__EXTRACTED RECORDS__:
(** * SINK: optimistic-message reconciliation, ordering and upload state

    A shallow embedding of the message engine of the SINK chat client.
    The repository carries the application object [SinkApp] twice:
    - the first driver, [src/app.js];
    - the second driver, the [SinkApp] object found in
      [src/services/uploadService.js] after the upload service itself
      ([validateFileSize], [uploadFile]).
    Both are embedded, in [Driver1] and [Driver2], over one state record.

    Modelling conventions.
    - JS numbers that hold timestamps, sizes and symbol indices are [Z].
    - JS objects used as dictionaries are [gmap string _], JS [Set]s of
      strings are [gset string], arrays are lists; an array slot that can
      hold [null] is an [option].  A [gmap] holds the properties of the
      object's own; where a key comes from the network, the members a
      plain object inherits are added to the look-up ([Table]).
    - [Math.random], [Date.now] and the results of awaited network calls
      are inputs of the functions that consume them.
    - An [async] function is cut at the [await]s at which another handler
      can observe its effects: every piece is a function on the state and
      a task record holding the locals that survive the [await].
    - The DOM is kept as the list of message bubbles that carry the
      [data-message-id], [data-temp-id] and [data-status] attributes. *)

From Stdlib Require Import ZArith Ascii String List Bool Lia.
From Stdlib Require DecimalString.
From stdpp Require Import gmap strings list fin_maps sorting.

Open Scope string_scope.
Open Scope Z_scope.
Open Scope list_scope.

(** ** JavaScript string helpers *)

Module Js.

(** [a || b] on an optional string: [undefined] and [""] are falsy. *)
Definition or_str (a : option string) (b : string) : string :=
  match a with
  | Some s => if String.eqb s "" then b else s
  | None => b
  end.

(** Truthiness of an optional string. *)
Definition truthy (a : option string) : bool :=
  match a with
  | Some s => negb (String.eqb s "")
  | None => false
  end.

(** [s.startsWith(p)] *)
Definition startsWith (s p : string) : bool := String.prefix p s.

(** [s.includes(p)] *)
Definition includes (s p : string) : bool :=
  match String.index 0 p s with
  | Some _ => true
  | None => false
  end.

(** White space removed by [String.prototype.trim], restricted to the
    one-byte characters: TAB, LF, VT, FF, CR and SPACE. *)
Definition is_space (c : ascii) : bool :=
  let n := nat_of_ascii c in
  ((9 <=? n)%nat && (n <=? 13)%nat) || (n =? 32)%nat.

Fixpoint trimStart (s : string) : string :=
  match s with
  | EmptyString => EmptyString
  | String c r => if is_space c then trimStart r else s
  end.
--
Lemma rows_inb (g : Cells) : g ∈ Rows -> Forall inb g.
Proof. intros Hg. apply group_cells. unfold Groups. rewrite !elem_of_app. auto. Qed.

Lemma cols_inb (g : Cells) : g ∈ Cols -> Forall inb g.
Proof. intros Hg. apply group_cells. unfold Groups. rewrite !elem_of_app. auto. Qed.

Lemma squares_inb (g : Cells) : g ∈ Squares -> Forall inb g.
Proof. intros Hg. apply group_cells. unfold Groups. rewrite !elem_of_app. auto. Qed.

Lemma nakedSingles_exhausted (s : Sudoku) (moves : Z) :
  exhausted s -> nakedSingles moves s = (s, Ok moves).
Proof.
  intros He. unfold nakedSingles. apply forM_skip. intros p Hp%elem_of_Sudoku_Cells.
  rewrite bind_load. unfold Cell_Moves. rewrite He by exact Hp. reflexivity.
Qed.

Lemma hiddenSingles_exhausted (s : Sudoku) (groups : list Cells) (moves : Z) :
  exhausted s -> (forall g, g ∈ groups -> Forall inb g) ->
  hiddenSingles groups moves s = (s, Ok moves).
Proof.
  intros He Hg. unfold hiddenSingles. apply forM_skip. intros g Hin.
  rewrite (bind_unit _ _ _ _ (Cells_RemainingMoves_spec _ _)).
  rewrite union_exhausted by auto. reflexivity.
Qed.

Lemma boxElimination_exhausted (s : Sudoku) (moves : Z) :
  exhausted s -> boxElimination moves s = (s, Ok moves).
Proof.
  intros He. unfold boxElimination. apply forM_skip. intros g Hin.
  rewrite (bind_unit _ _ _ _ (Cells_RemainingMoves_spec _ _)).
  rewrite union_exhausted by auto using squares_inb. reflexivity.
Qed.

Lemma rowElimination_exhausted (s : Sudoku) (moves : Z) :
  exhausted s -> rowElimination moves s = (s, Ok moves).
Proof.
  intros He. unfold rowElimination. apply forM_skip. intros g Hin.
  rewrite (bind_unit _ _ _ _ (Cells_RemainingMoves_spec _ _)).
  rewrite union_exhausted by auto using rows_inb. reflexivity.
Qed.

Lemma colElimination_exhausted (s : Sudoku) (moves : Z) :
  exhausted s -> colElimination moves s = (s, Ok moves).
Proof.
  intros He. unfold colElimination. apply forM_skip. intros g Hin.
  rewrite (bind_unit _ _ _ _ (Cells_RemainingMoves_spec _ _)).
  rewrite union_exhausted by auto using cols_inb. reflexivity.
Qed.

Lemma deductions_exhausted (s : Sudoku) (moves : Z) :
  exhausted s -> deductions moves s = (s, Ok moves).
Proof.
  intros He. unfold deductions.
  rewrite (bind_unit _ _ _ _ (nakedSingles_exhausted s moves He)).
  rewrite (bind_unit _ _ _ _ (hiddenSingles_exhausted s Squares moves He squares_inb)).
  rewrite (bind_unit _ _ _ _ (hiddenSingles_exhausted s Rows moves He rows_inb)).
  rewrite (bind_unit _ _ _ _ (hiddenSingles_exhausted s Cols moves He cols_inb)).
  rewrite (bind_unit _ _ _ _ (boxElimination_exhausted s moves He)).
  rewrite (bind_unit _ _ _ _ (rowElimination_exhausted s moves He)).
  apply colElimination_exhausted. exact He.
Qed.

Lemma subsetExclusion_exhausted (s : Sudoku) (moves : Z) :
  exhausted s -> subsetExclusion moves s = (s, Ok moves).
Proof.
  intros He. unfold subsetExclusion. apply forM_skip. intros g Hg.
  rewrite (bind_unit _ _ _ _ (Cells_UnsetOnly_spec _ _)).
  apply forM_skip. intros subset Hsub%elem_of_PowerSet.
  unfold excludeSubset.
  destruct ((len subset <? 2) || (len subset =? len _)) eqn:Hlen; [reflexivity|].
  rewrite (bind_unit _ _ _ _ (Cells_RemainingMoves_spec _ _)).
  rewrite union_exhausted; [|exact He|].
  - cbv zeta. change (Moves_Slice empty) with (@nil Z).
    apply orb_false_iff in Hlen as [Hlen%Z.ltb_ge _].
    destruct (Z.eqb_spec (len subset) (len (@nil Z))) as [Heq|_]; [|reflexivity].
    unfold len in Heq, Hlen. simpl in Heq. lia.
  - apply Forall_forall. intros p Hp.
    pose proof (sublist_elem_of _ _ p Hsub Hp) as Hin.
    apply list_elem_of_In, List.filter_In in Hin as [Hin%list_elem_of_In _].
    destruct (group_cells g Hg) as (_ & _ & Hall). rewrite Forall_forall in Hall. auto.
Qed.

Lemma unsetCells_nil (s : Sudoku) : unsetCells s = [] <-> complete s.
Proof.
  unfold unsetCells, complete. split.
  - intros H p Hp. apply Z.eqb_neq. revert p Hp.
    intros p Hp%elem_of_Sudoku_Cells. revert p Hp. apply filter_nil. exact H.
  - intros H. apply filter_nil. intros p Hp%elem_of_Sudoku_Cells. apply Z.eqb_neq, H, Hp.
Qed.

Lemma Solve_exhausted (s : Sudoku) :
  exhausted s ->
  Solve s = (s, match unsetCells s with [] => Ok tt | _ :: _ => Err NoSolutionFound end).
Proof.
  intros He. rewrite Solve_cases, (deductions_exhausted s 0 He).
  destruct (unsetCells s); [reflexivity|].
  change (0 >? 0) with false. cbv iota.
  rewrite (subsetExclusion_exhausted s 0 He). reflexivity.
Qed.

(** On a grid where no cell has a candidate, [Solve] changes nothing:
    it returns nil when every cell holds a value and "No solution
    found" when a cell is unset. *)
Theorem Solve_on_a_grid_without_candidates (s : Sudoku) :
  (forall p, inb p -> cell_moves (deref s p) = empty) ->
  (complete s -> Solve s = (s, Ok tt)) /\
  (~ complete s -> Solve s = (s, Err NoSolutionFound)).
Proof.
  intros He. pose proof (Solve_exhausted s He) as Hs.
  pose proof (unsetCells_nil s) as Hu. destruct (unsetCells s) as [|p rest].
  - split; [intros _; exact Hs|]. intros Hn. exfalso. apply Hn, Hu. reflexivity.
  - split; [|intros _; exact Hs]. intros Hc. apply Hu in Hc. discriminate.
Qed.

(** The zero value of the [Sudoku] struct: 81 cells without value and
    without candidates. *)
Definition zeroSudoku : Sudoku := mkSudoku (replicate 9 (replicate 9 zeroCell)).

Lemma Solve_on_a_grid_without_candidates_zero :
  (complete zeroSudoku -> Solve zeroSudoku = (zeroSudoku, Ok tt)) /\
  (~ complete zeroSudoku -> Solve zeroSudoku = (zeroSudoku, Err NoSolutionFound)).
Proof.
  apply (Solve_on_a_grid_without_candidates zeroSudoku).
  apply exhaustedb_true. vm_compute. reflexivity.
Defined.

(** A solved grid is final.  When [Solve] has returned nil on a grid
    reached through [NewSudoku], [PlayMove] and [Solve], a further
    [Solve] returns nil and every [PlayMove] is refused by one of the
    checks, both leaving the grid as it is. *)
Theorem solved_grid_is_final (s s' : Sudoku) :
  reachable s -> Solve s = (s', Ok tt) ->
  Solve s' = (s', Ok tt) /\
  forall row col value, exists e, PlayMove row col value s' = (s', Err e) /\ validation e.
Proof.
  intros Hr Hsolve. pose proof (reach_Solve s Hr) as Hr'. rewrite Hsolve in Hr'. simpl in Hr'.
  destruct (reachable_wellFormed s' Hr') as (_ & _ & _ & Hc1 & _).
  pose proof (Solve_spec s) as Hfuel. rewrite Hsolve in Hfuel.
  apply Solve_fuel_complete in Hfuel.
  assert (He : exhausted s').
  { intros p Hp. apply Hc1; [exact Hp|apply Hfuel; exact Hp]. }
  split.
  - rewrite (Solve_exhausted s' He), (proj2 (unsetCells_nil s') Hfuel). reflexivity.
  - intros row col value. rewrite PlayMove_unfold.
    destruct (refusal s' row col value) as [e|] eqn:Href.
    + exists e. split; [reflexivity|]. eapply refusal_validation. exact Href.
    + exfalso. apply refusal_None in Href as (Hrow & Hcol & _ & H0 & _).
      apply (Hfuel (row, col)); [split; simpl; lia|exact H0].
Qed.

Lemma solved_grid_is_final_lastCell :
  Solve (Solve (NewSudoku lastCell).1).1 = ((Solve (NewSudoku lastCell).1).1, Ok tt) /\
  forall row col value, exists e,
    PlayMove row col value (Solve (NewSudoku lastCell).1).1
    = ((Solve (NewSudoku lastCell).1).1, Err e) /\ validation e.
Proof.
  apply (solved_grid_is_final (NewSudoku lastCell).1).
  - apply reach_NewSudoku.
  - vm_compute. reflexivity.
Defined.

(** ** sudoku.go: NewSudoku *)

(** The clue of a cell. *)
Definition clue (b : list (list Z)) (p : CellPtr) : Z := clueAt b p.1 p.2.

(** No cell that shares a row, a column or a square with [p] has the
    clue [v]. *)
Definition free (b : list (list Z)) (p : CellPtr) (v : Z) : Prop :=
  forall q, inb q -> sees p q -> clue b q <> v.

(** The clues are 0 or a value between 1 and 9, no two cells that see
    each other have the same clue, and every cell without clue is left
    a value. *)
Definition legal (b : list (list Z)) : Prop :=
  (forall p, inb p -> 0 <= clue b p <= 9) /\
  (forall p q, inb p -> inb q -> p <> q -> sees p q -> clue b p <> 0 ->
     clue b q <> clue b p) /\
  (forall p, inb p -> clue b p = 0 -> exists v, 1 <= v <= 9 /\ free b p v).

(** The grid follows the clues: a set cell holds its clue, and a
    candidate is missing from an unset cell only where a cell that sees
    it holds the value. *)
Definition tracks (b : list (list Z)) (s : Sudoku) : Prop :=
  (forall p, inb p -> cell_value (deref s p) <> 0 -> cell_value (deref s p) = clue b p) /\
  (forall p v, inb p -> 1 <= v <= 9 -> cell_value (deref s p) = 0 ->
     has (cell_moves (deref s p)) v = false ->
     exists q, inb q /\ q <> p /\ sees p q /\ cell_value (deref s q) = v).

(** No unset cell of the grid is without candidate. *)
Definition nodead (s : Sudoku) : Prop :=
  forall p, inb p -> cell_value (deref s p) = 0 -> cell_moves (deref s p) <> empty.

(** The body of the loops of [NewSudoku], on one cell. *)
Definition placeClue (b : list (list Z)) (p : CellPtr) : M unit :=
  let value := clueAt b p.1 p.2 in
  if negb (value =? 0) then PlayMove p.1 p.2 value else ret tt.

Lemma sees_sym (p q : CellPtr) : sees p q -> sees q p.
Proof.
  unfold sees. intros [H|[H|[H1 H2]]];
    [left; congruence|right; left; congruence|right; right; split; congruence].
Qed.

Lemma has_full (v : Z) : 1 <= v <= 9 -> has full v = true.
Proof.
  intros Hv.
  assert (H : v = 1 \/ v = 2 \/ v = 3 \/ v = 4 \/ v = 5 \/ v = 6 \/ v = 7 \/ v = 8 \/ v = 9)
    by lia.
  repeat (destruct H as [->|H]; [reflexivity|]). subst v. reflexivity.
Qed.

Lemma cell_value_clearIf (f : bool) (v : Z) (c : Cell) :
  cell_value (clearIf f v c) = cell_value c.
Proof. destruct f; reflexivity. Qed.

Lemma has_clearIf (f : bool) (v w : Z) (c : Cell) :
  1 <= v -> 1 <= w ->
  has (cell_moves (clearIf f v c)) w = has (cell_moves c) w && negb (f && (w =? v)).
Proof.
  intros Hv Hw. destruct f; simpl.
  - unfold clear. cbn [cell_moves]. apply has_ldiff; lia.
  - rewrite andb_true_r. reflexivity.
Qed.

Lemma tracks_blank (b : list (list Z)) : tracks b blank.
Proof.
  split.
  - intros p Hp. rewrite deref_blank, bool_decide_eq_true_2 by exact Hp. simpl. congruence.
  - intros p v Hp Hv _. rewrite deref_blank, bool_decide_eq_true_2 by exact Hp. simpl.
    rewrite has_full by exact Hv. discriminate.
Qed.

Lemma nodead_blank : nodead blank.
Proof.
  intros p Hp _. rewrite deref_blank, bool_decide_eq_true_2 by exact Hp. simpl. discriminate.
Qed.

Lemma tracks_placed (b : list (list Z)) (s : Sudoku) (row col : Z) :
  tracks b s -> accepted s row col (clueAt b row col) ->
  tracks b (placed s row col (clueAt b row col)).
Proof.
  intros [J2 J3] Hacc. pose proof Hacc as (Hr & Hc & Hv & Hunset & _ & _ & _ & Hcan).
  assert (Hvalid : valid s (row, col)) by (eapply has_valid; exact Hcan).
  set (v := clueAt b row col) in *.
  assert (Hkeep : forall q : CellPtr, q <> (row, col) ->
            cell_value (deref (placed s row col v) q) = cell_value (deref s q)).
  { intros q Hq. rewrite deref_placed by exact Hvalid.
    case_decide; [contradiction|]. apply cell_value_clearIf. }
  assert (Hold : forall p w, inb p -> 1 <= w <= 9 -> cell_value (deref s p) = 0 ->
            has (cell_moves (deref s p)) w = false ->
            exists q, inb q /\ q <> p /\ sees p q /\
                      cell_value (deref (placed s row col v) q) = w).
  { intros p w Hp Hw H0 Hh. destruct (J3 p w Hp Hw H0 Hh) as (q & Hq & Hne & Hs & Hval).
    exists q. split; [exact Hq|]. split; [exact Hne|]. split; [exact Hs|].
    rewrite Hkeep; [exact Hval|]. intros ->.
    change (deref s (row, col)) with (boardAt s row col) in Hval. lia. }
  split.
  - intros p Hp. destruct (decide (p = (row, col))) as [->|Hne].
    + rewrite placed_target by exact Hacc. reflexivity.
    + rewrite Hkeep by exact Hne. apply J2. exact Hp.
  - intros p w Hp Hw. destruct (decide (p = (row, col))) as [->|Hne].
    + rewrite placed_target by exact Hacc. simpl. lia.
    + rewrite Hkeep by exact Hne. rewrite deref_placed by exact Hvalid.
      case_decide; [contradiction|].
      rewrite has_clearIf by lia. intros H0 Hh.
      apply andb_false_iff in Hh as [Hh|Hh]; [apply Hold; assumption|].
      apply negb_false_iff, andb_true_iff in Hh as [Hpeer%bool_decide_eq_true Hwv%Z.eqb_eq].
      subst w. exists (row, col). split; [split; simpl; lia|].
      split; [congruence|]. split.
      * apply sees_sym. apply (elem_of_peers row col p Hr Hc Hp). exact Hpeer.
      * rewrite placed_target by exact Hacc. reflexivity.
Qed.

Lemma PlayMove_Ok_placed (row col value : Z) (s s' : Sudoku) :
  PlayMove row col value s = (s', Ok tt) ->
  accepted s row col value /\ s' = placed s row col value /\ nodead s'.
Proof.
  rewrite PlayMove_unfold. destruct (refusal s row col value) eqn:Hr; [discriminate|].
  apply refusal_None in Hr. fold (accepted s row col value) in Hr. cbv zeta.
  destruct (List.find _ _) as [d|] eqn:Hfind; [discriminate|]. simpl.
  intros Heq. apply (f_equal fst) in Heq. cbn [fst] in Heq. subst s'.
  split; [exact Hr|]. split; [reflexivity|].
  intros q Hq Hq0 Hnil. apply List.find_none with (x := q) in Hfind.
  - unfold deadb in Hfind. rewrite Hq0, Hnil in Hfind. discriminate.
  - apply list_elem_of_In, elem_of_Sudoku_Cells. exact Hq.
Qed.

__WORK TO BE COMPLETED__: Look through the entries above and quote exactly the lines from the line with "intros He. unfold boxElimination." to the line with "Lemma rowElimination_exhausted (s", counting both of those lines.

__ANSWER SECTION__:
  intros He. unfold boxElimination. apply forM_skip. intros g Hin.
  rewrite (bind_unit _ _ _ _ (Cells_RemainingMoves_spec _ _)).
  rewrite union_exhausted by auto using squares_inb. reflexivity.
Qed.

Lemma rowElimination_exhausted (s : Sudoku) (moves : Z) :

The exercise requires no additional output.